● WHAT YOU SHOULD DO
Print exactly the lines below between the line holding "(** ** tilelang/language/kernel.py *)" and the line holding "object: the [is]", inclusive, and nothing more.

(Stored data)
(** * TileLang: kernel launch scope, target resolver, tensor generator and
    the matmul tuning space.

    A shallow embedding of
      - [tilelang/language/kernel.py]   (module [KernelLang]),
      - [tilelang/utils/target.py]      (module [TargetUtil]),
      - [tilelang/utils/tensor.py]      (module [TensorUtil]),
      - [benchmark/benchmark_matmul.py] (module [MatmulBench]),
    followed by the properties established about them.

    Python exceptions are values of a per-module exception type carried by
    [result]; the process-wide frame stack is threaded explicitly through a
    small state-and-exception monad. *)

From Stdlib Require Import ZArith QArith Qcanon Lia.
From stdpp Require Import base decidable option list strings gmap.

Local Open Scope string_scope.
Local Open Scope list_scope.

(** ** Outcomes of Python calls *)

Inductive result (E A : Type) : Type :=
| Ok (a : A)
| Raise (e : E).
Arguments Ok {E A} a.
Arguments Raise {E A} e.

Definition result_map {E A B} (f : A -> B) (r : result E A) : result E B :=
  match r with
  | Ok a => Ok (f a)
  | Raise e => Raise e
  end.

Definition succeeds {E A} (r : result E A) : Prop := exists a, r = Ok a.

(** ** tilelang/language/kernel.py *)
Module KernelLang.

(** Exceptions raised by this module. *)
Inductive exn : Type :=
| IndexError (msg : string)
| ValueError (msg : string).

#[global] Instance exn_eq_dec : EqDecision exn.
Proof. solve_decision. Defined.

(** [tir.Var]: an opaque variable of the external compiler, known by name. *)
Record Var : Type := mkVar { var_name : string }.

#[global] Instance Var_eq_dec : EqDecision Var.
Proof. solve_decision. Defined.

(** [tir.IterVar]: the fields read by this module, [iter_var.var] and
    [iter_var.dom.extent]. *)
Record IterVar : Type := mkIterVar { var : Var; dom_extent : Z }.

(** One element of [KernelLaunchFrame.frames] with its [iter_var].  The
    frames of a launch end with an auxiliary frame that only counts towards
    the number of frames; nothing stated below reads its [iter_var]. *)
Record Frame : Type := mkFrame { iter_var : IterVar }.

(** A [KernelLaunchFrame] object.  [obj_id] is the identity of the Python
    object: the [is] operator compares it and nothing else. *)
Record KernelLaunchFrame : Type :=
  mkKernelLaunchFrame { obj_id : nat; frames : list Frame }.

Definition py_is (a b : KernelLaunchFrame) : bool :=
  bool_decide (obj_id a = obj_id b).

(** *** class FrameStack

    The [deque] is a list whose right end is the top: [append] adds on the
    right, [pop] and [[-1]] work on the right. *)
Definition FrameStack : Type := list KernelLaunchFrame.

(** The module-level [_kernel_launch_frame_stack = FrameStack()]. *)
Definition initial_stack : FrameStack := [].

(** Computations over the process-wide stack that may raise.  A raised
    exception leaves the stack as it was at the point of the raise. *)
Definition M (A : Type) : Type := FrameStack -> result exn A * FrameStack.

Definition ret {A} (a : A) : M A := fun st => (Ok a, st).

Definition raise {A} (e : exn) : M A := fun st => (Raise e, st).

Definition bind {A B} (m : M A) (k : A -> M B) : M B := fun st =>
  match m st with
  | (Ok a, st') => k a st'
  | (Raise e, st') => (Raise e, st')
  end.

Notation "'do' x <- m ; k" := (bind m (fun x => k))
  (at level 10, x name, m at level 100, k at level 200).
Notation "m >>; k" := (bind m (fun _ => k))
  (at level 90, right associativity).

Definition outcome {A} (r : result exn A * FrameStack) : result exn A := fst r.
Definition stack_after {A} (r : result exn A * FrameStack) : FrameStack := snd r.

(** [f"{self.__class__.__name__} is empty"] *)
Definition empty_msg : string := "FrameStack is empty".

(** [FrameStack.push] *)
Definition push (item : KernelLaunchFrame) : M unit := fun st =>
  (Ok tt, st ++ [item]).

(** [FrameStack.pop] *)
Definition pop : M KernelLaunchFrame := fun st =>
  match last st with
  | Some item => (Ok item, removelast st)
  | None => (Raise (IndexError empty_msg), st)
  end.

(** [FrameStack.top] *)
Definition top : M KernelLaunchFrame := fun st =>
  match last st with
  | Some item => (Ok item, st)
  | None => (Raise (IndexError empty_msg), st)
  end.

(** [FrameStack.__len__] *)
Definition len (st : FrameStack) : nat := length st.

(** [FrameStack.__bool__] *)
Definition truthy (st : FrameStack) : bool :=
  match st with
  | [] => false
  | _ :: _ => true
  end.

(** *** class KernelLaunchFrame *)

(** [TIRFrame.__enter__] and [TIRFrame.__exit__] belong to the external
    compiler; they act on its IR builder and not on the frame stack. *)
Definition super_enter (self : KernelLaunchFrame) : M unit := ret tt.
Definition super_exit (self : KernelLaunchFrame) : M unit := ret tt.

Definition frame_var (f : Frame) : Var := var (iter_var f).

(** The slice [l[0:-k]]. *)
Definition slice_to_neg {A} (k : nat) (l : list A) : list A :=
  take (length l - k) l.

(** The slice [l[-k:]]. *)
Definition slice_from_neg {A} (k : nat) (l : list A) : list A :=
  drop (length l - k) l.

(** [Union[Var, List[Var]]] *)
Inductive EnterResult : Type :=
| SingleVar (v : Var)
| VarList (vs : list Var).

(** [KernelLaunchFrame.__enter__] *)
Definition enter (self : KernelLaunchFrame) : M EnterResult :=
  super_enter self >>;
  push self >>;
  if bool_decide (length (frames self) = 5%nat) then
    match frames self !! 0%nat with
    | Some f => ret (SingleVar (frame_var f))
    | None => raise (IndexError "list index out of range")
    end
  else
    ret (VarList (map frame_var (slice_to_neg 4 (frames self)))).

(** [KernelLaunchFrame.__exit__] *)
Definition exit (self : KernelLaunchFrame) : M unit :=
  do t <- top;
  (if py_is t self then (pop >>; ret tt) else ret tt) >>;
  super_exit self.

(** [KernelLaunchFrame.Current] *)
Definition Current : M KernelLaunchFrame := top.

(** [seq[i]] for an integer index: a negative [i] counts from the end, and
    an index outside [-len, len) raises [IndexError]. *)
Definition getitem {A} (l : list A) (i : Z) : result exn A :=
  let n := Z.of_nat (length l) in
  if bool_decide (i < - n \/ n <= i)%Z then
    Raise (IndexError "index out of range")
  else
    let j := if bool_decide (i < 0)%Z then (i + n)%Z else i in
    match l !! Z.to_nat j with
    | Some x => Ok x
    | None => Raise (IndexError "index out of range")
    end.

Definition frame_extent (f : Frame) : Z := dom_extent (iter_var f).

(** [KernelLaunchFrame.get_block_extent] *)
Definition get_block_extent (self : KernelLaunchFrame) (dim : Z)
  : result exn Z :=
  result_map frame_extent (getitem (frames self) dim).

(** [KernelLaunchFrame.get_thread_extent] *)
Definition get_thread_extent (self : KernelLaunchFrame) (dim : Z)
  : result exn Z :=
  result_map frame_extent (getitem (frames self) (-4 + dim)).

(** [KernelLaunchFrame.get_num_threads]: the loop over [range(3)]. *)
Definition get_num_threads (self : KernelLaunchFrame) : result exn Z :=
  foldl (fun acc thread_dim =>
           match acc with
           | Raise e => Raise e
           | Ok num_threads =>
               result_map (Z.mul num_threads)
                 (get_thread_extent self thread_dim)
           end)
        (Ok 1%Z) [0; 1; 2]%Z.

(** [KernelLaunchFrame.blocks] *)
Definition blocks (self : KernelLaunchFrame) : list Var :=
  map frame_var (slice_to_neg 4 (frames self)).

(** *** def Kernel *)

(** The values the [threads] parameter can hold, by the [isinstance]
    tests of the function: an [int], a [list], a [tuple], or a value of any
    other type (kept by the name of its type). *)
Inductive ThreadsArg : Type :=
| ThreadsInt (t : Z)
| ThreadsList (l : list Z)
| ThreadsTuple (l : list Z)
| ThreadsOther (type_name : string).

(** The arguments handed to the external [_ffi_api.KernelLaunch]. *)
Record KernelLaunchCall : Type := mkKernelLaunchCall {
  call_blocks : list Z;
  call_threads : list Z;
  call_attrs : gmap string string
}.

Definition threads_msg : string :=
  "threads must be an integer or a list of integers".

(** [[1] * n] for a possibly negative [n]. *)
Definition ones_times (n : Z) : list Z := replicate (Z.to_nat n) 1%Z.

Definition normalize_threads (threads : ThreadsArg) : result exn (list Z) :=
  match threads with
  | ThreadsInt t => Ok [t; 1%Z; 1%Z]
  | ThreadsList l => Ok (l ++ ones_times (3 - Z.of_nat (length l)))
  | ThreadsTuple l => Ok (l ++ ones_times (3 - Z.of_nat (length l)))
  | ThreadsOther _ => Raise (ValueError threads_msg)
  end.

Definition Kernel (blocks : list Z) (threads : ThreadsArg)
    (prelude : option string) : result exn KernelLaunchCall :=
  let attrs : gmap string string := ∅ in
  match normalize_threads threads with
  | Raise e => Raise e
  | Ok threads =>
      let attrs :=
        match prelude with
        | Some p => <["pragma_import_c" := p]> attrs
        | None => attrs
        end in
      Ok (mkKernelLaunchCall blocks threads attrs)
  end.

(** *** Sequences of scope entries and exits *)

Inductive event : Type :=
| Enter (s : KernelLaunchFrame)
| Exit (s : KernelLaunchFrame).

Definition step (e : event) : M unit :=
  match e with
  | Enter s => enter s >>; ret tt
  | Exit s => exit s
  end.

Fixpoint run (t : list event) : M unit :=
  match t with
  | [] => ret tt
  | e :: t' => step e >>; run t'
  end.

(** Properly nested sequences: every scope that is entered is exited after
    the scopes entered inside it. *)
Inductive nested : list event -> Prop :=
| nested_nil : nested []
| nested_scope s body rest :
    nested body -> nested rest ->
    nested (Enter s :: body ++ Exit s :: rest).

End KernelLang.

(** ** tilelang/utils/target.py *)
Module TargetUtil.

Inductive exn : Type :=
| ValueError (msg : string)
| AssertionError (msg : string).

#[global] Instance exn_eq_dec : EqDecision exn.
Proof. solve_decision. Defined.

(** [tvm.target.Target]: a descriptor validated by the external compiler,
    kept by its printed form. *)
Record Target : Type := mkTarget { target_str : string }.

● OUTPUT BELOW
(** ** tilelang/language/kernel.py *)
Module KernelLang.

(** Exceptions raised by this module. *)
Inductive exn : Type :=
| IndexError (msg : string)
| ValueError (msg : string).

#[global] Instance exn_eq_dec : EqDecision exn.
Proof. solve_decision. Defined.

(** [tir.Var]: an opaque variable of the external compiler, known by name. *)
Record Var : Type := mkVar { var_name : string }.

#[global] Instance Var_eq_dec : EqDecision Var.
Proof. solve_decision. Defined.

(** [tir.IterVar]: the fields read by this module, [iter_var.var] and
    [iter_var.dom.extent]. *)
Record IterVar : Type := mkIterVar { var : Var; dom_extent : Z }.

(** One element of [KernelLaunchFrame.frames] with its [iter_var].  The
    frames of a launch end with an auxiliary frame that only counts towards
    the number of frames; nothing stated below reads its [iter_var]. *)
Record Frame : Type := mkFrame { iter_var : IterVar }.

(** A [KernelLaunchFrame] object.  [obj_id] is the identity of the Python
    object: the [is] operator compares it and nothing else. *)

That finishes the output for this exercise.